Seventy five minutes into the Arsenal – Bournemouth match last Saturday afternoon, Alexis Sanchez replaced Danny Welbeck, and was greeted by a completely mixed reaction around the stadium, and one that I have to say took me by surprise. The smattering of boos that were later drowned out by cheers, revealed that for many in the ground he is now being seen as a villain in the same way that other players who have left will always be seen, Fabregas and Van Persie to name but two.
The shock factor to this reaction came from my previous understanding that it was the ownership and management’s ineptitude that was seen as the reason that Alexis hadn’t signed a new deal, and was eventually offered to Manchester City on Transfer Deadline Day; rather than any agitation by the player himself, Sanchez having been notably silent on the whole situation and in no way seeming to be the sort of player that will down tools as he hasn’t been granted a reunion with former manager Pep Guardiola.
What struck me most about the situation was how it reflects the misguided sense of entitlement of the modern football fan; the feeling that because we pay for our tickets we are somehow owed by the club and the players themselves; and that a player looking at other options, being ambitious and wanting a move is somehow disloyal and has in some way betrayed the supporters. Arsenal are the sixth club that Alexis Sanchez has represented, including loan moves, since his top level debut in 2005, why would we expect him to stay beyond the length of his current agreement?

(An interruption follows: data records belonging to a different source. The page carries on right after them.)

(** * AMOEBA / HIPPO multipole kernels of OpenMM's CUDA platform

    A shallow embedding of the host code of
    [plugins/amoeba/platforms/cuda/src/AmoebaCudaKernels.cpp] and of the
    device helpers of [kernels/hippoComputeField.cu], with the properties
    the specification states about them.  The later parts go on to the
    rest of these two files (force information, parameter updates, flags,
    accessors, the tile loop of [computeField]) and to the momentum
    kernels of [platforms/cuda/src/kernels/common.cu] and the array and
    kernel wrappers of [platforms/hip/src/HipArray.cpp].

    Numbers.  The device type [real] and the host type [double] are IEEE
    binary floating point.  Formulas whose statement is about exact
    arithmetic (mutual damping factors, B-spline moduli, system multipole
    moments) are embedded over an arithmetic interface [RealOps] with two
    instances: the real numbers [R], on which the algebraic theorems are
    proved, and binary64 ([PrimFloat.float]), on which the code can be run
    and on which rounding shows.  Integer buffers are [Z] with the
    wrap-around of their width written out. *)

From Stdlib Require Import Reals Lra Lia ZArith List Bool Permutation.
From Stdlib Require String.
From Stdlib Require Floats.
Import PrimFloat.PrimFloatNotations.
Import String.StringSyntax.
Import ListNotations.

(* ------------------------------------------------------------------ *)
(** * Arithmetic interface *)

(** The operations the code applies to [double] and [real] values.  [rofZ] is
    the conversion of an [int] to [double]; a decimal literal such as
    [1.5] is [dec 15 10], the quotient of two integers (in binary64 the
    correctly rounded quotient of two exactly representable integers is
    the double nearest to the decimal, which is the literal's value). *)
Class RealOps (T : Type) : Type := {
  rofZ : Z -> T;
  radd : T -> T -> T;
  rsub : T -> T -> T;
  rmul : T -> T -> T;
  rdiv : T -> T -> T;
  rsqrt : T -> T;
  rltb : T -> T -> bool;   (* a < b *)
  reqb : T -> T -> bool    (* a == b *)
}.

Declare Scope ops_scope.
Delimit Scope ops_scope with ops.
Notation "a + b" := (radd a b) : ops_scope.
Notation "a - b" := (rsub a b) : ops_scope.
Notation "a * b" := (rmul a b) : ops_scope.
Notation "a / b" := (rdiv a b) : ops_scope.

Definition dec {T} `{RealOps T} (num den : Z) : T := (rofZ num / rofZ den)%ops.

(** Exact arithmetic. *)
#[export] Instance RealOps_R : RealOps R := {
  rofZ := IZR;
  radd := Rplus;
  rsub := Rminus;
  rmul := Rmult;
  rdiv := Rdiv;
  rsqrt := sqrt;
  rltb := fun a b => if Rlt_dec a b then true else false;
  reqb := fun a b => if Req_dec_T a b then true else false
}.

(** binary64, round to nearest even, as the host computes. *)
Abbreviation float := PrimFloat.float.

Definition float_of_Z (z : Z) : float :=
  if (z <? 0)%Z then PrimFloat.opp (PrimFloat.of_uint63 (Uint63.of_Z (- z)))
  else PrimFloat.of_uint63 (Uint63.of_Z z).

#[export] Instance RealOps_float : RealOps float := {
  rofZ := float_of_Z;
  radd := PrimFloat.add;
  rsub := PrimFloat.sub;
  rmul := PrimFloat.mul;
  rdiv := PrimFloat.div;
  rsqrt := PrimFloat.sqrt;
  rltb := PrimFloat.ltb;
  reqb := PrimFloat.eqb
}.

(** Vectors of the device arrays ([real3], [real4]). *)
Record vec3 (T : Type) : Type := mkVec3 { v3x : T; v3y : T; v3z : T }.
Record vec4 (T : Type) : Type := mkVec4 { v4x : T; v4y : T; v4z : T; v4w : T }.
Arguments mkVec3 {T} _ _ _.
Arguments v3x {T} _.
Arguments v3y {T} _.
Arguments v3z {T} _.
Arguments mkVec4 {T} _ _ _ _.
Arguments v4x {T} _.
Arguments v4y {T} _.
Arguments v4z {T} _.
Arguments v4w {T} _.

(** A loop invariant carried through [fold_left]. *)
Lemma fold_left_invariant {A B : Type} (P : A -> Prop) (step : A -> B -> A) :
  (forall a b, P a -> P (step a b)) ->
  forall l a, P a -> P (fold_left step l a).
Proof.
  intros Hstep l. induction l as [| b l IH]; intros a Ha; simpl.
  - exact Ha.
  - apply IH, Hstep, Ha.
Qed.

(* ------------------------------------------------------------------ *)
(** * Damping-factor library ([hippoComputeField.cu]) *)

Module Damping.

Local Open Scope R_scope.

(** [computeDirectFieldDampingFactors(alpha, r, fdamp3, fdamp5, fdamp7)]:
    the three output references are returned as a triple. *)
Definition computeDirectFieldDampingFactors (alpha r : R) : R * R * R :=
  let ar := alpha * r in
  let ar2 := ar * ar in
  let ar3 := ar2 * ar in
  let ar4 := ar2 * ar2 in
  let expAR := exp (- ar) in
  let one := 1 in
  let fdamp3 := 1 - (1 + ar + ar2 * (one / 2)) * expAR in
  let fdamp5 := 1 - (1 + ar + ar2 * (one / 2) + ar3 * (one / 6)) * expAR in
  let fdamp7 :=
    1 - (1 + ar + ar2 * (one / 2) + ar3 * (one / 6) + ar4 * (one / 30)) * expAR in
  (fdamp3, fdamp5, fdamp7).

Maybe it is a cynical view, but I stopped believing in loyalty in football some time ago; the Bosman ruling and the implications for players seeing out their contracts in order to secure a mega payday, handed all the power to the players and their agents. Although intriguingly this summer the huge financial resources at the disposal of Premier League clubs has suggested that, for the first time since that watershed ruling, the power may be swinging back towards the clubs, at least in England.
Arsenal’s gamble on forsaking a reported £60 million transfer fee for Alexis in the hope that he will contribute to securing qualification for the Champions League gravy train once again, alongside Liverpool’s strong stance on refusing to sell Phillippe Coutinho to Barcelona; suggest that clubs may be increasingly prepared to see the investment in players with a more short term view. To judge squad depth only with regard to the current season and to review and rebuild each summer.
One of my other great sporting passions is the game of baseball, where for years players have been seen as commodities, mercenaries if you will. Playing rosters are constructed based on available payroll for the season; players are jettisoned to cut costs as soon as it becomes apparent that a team is unlikely to make the playoffs, and are then normally picked up by those clubs still in contention, even as the season continues.
Perhaps this is how we should start to see football players, to view their commitment only in terms of the length of their contract and recognise that while we can expect them to give everything to the cause while they are with our team, if we expect anything further we are simply setting ourselves up for disappointment.
Football has changed beyond all recognition over the last two decades or so, gone are the days when youth team players drawn from the local community were the bedrock on which top flight clubs were founded; a simple glance at the nationalities of the players in Premier League teams’ academies will tell you that. Rather than expecting career-long loyalty perhaps the modern football supporter should adopt a shorter term view and simply view their club in terms of whoever happens to make up the squad on a season by season basis.